DRAMA: Domain Retrieval using Adaptive Module Allocation

2026-02-16Information Retrieval

Information Retrieval
AI summary

The authors address the problem that neural search models require a lot of computing power and energy, especially when used for different topics or domains. They propose DRAMA, a system that uses small, domain-specific adapters combined with a smart selector to pick the best parts for each search query. This approach allows adding new topics without retraining the whole model and saves energy and resources. Their tests show that DRAMA works about as well as specialized models but is more efficient and sustainable.

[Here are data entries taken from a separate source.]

(** A property of the loop state that every iteration preserves holds
    when the loop ends. *)
Lemma for_each_invariant {A S} (P : S -> Prop) (body : A -> S -> M S) (l : list A) :
  (forall a s r s' r', In a l -> P s -> body a s r = Ok (s', r') -> P s') ->
  forall s r s' r', P s -> for_each l body s r = Ok (s', r') -> P s'.
Proof.
  induction l as [|a l IH]; intros Hbody s r s' r' Hs Hrun; simpl in Hrun.
  - apply ret_ok in Hrun. destruct Hrun as [-> _]. exact Hs.
  - run_inv Hrun.
    apply (IH (fun a' s0 r0 s1 r1 Hin => Hbody a' s0 r0 s1 r1 (or_intror Hin))
              a0 r0 s' r'); [|assumption].
    apply (Hbody a s r a0 r0); [left; reflexivity|assumption|assumption].
Qed.

(** A loop whose iterations all succeed succeeds. *)
Lemma for_each_total {A S} (P : S -> Prop) (body : A -> S -> M S) (l : list A) :
  (forall a s r, In a l -> P s -> exists s' r', body a s r = Ok (s', r') /\ P s') ->
  forall s r, P s -> exists s' r', for_each l body s r = Ok (s', r') /\ P s'.
Proof.
  induction l as [|a l IH]; intros Hbody s r Hs; simpl.
  - exists s, r. split; [reflexivity|exact Hs].
  - destruct (Hbody a s r (or_introl eq_refl) Hs) as (s1 & r1 & E & Hs1).
    unfold bind. rewrite E.
    apply IH; [|exact Hs1].
    intros a' s0 r0 Hin. apply Hbody. right. exact Hin.
Qed.

Lemma range_length (n : Z) : length (range n) = Z.to_nat n.
Proof. unfold range. rewrite length_map, length_seq. reflexivity. Qed.

(** ** The random draws *)

Lemma randbelow_lt (n : nat) r i r' :
  (0 < n)%nat -> randbelow n r = Ok (i, r') -> (i < n)%nat.
Proof.
  intros Hn H. unfold randbelow in H. injection H as <- _.
  assert (random_tape r (random_pos r) mod N.of_nat n < N.of_nat n)%N
    by (apply N.mod_lt; lia).
  lia.
Qed.

Lemma random_choice_In {A} (l : list A) r x r' :
  random_choice l r = Ok (x, r') -> In x l.
Proof.
  destruct l as [|y l]; simpl; intros H.
  - destruct (raise_ok _ _ _ H).
  - run_inv H. subst x.
    apply randbelow_lt in Hrun; [|simpl; lia].
    apply (nth_In (y :: l) y Hrun).
Qed.

Lemma random_choice_total {A} (l : list A) r :
  l <> [] -> exists x r', random_choice l r = Ok (x, r').
Proof.
  destruct l as [|y l]; [congruence|]. intros _.
  unfold random_choice, bind, randbelow, ret. eauto.
Qed.

Lemma random_choice_empty {A} r : random_choice (@nil A) r = Raise IndexError.
Proof. reflexivity. Qed.

Lemma df_sample_In {A} (rows : list A) k r l r' :
  df_sample rows k r = Ok (l, r') -> forall x, In x l -> In x rows.
Proof.
  unfold df_sample. destruct (length rows <? k)%nat; intros H.
  - destruct (raise_ok _ _ _ H).
  - run_inv H. subst l. intros x Hx.
    apply list_elem_of_In in Hx. apply list_elem_of_omap in Hx.
    destruct Hx as (i & _ & Hi).
    apply list_elem_of_In. apply list_elem_of_lookup. exists i. exact Hi.
Qed.

(** ** The rows of the schedule *)

(** What a row of the schedule is: the row of a chosen employee of the
    org path, or the row of an open shift with a job of the department's
    list, for a bucket of [buckets] and a start hour of that bucket. *)
Definition generated_shift (cfg : Config) (employees : DataFrame Employee)
    (s : Shift) : Prop :=
  exists day org_path bp start_hour id,
    In org_path (orgs cfg) /\ In bp buckets /\
    In start_hour (start_hours (fst bp)) /\
    ((exists e, In e (df_rows employees) /\ e_org_path e = org_path /\
        s = filled_shift day org_path (dept_of org_path) (fst bp) start_hour e id)
     \/
     (exists job, In job (default [gen_code_only] (jobs cfg !! dept_of org_path)) /\
        s = open_shift_row day org_path (dept_of org_path) (fst bp) start_hour job id)).

Lemma Forall_snoc {A} (P : A -> Prop) (l : list A) (x : A) :
  Forall P l -> P x -> Forall P (l ++ [x]).
Proof. intros Hl Hx. apply Forall_app. split; [exact Hl|constructor; [exact Hx|constructor]]. Qed.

Neural Information RetrievalDomain AdaptationAdapter ModulesDynamic GatingCross-domain GeneralizationEnergy EfficiencyModel ScalabilityParameter EfficiencySustainable AIWeb-scale Retrieval
Authors
Pranav Kasela, Marco Braga, Ophir Frieder, Nazli Goharian, Gabriella Pasi, Raffaele Perego
Abstract
Neural models are increasingly used in Web-scale Information Retrieval (IR). However, relying on these models introduces substantial computational and energy requirements, leading to increasing attention toward their environmental cost and the sustainability of large-scale deployments. While neural IR models deliver high retrieval effectiveness, their scalability is constrained in multi-domain scenarios, where training and maintaining domain-specific models is inefficient and achieving robust cross-domain generalisation within a unified model remains difficult. This paper introduces DRAMA (Domain Retrieval using Adaptive Module Allocation), an energy- and parameter-efficient framework designed to reduce the environmental footprint of neural retrieval. DRAMA integrates domain-specific adapter modules with a dynamic gating mechanism that selects the most relevant domain knowledge for each query. New domains can be added efficiently through lightweight adapter training, avoiding full model retraining. We evaluate DRAMA on multiple Web retrieval benchmarks covering different domains. Our extensive evaluation shows that DRAMA achieves comparable effectiveness to domain-specific models while using only a fraction of their parameters and computational resources. These findings show that energy-aware model design can significantly improve scalability and sustainability in neural IR.